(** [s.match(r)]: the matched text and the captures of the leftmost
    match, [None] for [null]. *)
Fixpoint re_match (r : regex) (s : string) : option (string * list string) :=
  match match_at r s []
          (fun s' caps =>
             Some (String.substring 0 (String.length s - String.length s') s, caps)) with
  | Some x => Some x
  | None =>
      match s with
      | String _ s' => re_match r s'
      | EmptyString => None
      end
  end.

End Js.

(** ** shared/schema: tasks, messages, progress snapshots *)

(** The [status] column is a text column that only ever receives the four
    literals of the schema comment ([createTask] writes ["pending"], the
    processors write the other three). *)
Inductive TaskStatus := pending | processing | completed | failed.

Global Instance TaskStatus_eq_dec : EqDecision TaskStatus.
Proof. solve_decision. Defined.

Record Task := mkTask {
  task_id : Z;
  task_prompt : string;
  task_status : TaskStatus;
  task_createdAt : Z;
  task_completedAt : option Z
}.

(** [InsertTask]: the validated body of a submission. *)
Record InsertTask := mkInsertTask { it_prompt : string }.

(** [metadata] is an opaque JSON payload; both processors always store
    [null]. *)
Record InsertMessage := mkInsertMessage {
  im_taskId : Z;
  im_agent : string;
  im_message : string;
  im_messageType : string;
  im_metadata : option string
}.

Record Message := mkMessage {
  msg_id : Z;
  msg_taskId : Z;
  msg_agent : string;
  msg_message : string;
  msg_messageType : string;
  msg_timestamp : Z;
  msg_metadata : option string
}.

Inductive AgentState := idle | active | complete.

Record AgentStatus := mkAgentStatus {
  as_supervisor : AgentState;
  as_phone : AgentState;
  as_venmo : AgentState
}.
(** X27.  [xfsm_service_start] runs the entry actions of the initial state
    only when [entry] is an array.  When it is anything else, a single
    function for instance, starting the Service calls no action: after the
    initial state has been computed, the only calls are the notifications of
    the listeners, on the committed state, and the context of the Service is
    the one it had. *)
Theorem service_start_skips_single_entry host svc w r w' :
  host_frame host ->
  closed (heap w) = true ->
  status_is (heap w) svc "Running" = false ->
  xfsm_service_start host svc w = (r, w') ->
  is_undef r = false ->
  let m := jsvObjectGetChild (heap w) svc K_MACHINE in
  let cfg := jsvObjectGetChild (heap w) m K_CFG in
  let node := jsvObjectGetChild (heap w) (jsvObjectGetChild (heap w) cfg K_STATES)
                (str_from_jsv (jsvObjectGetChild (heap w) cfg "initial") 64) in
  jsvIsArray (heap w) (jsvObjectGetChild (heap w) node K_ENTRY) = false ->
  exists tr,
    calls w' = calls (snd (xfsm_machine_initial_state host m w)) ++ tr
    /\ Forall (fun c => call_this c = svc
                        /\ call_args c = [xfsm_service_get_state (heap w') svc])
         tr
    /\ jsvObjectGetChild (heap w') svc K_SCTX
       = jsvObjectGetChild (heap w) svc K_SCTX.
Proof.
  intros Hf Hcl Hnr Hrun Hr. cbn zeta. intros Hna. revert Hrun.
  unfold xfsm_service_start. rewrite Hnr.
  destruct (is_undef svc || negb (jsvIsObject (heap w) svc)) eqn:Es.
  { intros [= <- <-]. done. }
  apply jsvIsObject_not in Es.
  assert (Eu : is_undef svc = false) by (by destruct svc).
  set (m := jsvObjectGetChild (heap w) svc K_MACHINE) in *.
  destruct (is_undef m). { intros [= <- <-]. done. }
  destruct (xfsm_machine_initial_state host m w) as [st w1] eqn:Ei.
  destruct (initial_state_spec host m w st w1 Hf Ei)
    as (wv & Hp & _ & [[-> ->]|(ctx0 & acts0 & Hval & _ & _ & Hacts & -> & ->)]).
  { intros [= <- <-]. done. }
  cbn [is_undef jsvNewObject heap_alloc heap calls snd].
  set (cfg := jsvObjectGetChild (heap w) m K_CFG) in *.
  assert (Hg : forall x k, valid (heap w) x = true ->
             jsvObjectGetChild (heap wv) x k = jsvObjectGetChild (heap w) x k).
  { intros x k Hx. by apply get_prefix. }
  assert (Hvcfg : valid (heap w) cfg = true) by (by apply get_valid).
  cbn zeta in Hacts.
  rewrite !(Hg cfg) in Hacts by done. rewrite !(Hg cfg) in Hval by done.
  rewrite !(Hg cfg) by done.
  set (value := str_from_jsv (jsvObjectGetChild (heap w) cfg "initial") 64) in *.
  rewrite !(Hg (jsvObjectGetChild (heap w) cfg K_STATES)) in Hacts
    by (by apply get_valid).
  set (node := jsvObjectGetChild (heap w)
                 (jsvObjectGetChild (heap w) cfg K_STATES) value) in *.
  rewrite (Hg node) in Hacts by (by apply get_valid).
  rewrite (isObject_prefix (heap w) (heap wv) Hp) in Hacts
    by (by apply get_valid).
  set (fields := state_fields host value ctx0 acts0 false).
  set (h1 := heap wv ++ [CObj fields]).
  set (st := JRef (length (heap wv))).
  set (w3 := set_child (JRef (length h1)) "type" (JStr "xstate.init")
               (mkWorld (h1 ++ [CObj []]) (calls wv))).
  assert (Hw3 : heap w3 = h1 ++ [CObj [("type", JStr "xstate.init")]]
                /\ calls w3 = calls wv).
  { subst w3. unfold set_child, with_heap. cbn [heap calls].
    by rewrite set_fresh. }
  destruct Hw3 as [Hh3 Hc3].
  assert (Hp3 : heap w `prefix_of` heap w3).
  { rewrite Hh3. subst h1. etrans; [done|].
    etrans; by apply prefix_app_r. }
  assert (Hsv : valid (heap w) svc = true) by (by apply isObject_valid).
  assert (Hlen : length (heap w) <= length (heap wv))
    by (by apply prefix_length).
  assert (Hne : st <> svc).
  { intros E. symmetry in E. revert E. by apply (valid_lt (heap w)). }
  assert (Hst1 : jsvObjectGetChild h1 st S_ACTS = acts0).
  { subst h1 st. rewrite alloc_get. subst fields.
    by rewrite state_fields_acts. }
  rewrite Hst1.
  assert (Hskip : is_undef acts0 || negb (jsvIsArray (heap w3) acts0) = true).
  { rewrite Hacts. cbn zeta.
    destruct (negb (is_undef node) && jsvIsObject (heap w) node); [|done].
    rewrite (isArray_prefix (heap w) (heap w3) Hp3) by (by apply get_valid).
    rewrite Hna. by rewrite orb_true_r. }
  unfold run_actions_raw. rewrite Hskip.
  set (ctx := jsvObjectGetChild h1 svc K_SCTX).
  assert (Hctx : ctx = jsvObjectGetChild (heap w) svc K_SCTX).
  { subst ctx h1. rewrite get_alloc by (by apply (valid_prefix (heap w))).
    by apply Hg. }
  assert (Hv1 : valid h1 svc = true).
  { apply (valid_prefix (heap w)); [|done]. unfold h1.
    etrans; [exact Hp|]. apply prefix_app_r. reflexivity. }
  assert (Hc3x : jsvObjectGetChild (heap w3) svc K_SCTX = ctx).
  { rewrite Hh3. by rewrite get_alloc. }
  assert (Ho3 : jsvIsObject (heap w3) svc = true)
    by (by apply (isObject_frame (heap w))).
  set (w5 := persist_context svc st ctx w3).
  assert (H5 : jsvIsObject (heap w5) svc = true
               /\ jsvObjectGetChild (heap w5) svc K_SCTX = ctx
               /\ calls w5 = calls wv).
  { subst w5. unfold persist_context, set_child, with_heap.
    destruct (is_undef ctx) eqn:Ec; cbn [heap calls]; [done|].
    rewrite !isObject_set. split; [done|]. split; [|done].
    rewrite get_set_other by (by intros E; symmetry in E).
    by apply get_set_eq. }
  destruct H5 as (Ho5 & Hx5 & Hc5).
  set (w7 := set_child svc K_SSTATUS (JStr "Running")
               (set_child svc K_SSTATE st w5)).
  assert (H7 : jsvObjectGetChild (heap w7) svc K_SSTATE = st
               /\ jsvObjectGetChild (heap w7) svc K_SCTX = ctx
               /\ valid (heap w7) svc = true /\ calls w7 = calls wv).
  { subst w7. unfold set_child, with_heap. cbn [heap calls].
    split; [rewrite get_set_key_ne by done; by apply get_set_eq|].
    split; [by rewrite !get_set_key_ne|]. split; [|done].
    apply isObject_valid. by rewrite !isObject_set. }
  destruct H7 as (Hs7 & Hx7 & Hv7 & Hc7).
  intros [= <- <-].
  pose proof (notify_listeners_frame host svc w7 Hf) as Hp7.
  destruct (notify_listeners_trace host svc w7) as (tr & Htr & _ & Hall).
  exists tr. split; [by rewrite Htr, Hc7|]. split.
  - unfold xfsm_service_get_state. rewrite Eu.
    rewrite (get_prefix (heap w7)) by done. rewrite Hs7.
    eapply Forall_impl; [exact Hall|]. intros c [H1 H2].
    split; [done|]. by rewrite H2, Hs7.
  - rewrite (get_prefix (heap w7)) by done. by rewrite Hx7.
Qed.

## Brief
Answer with one number, namely how many lines in the records contain the string "negb".

## Solution for this problem
3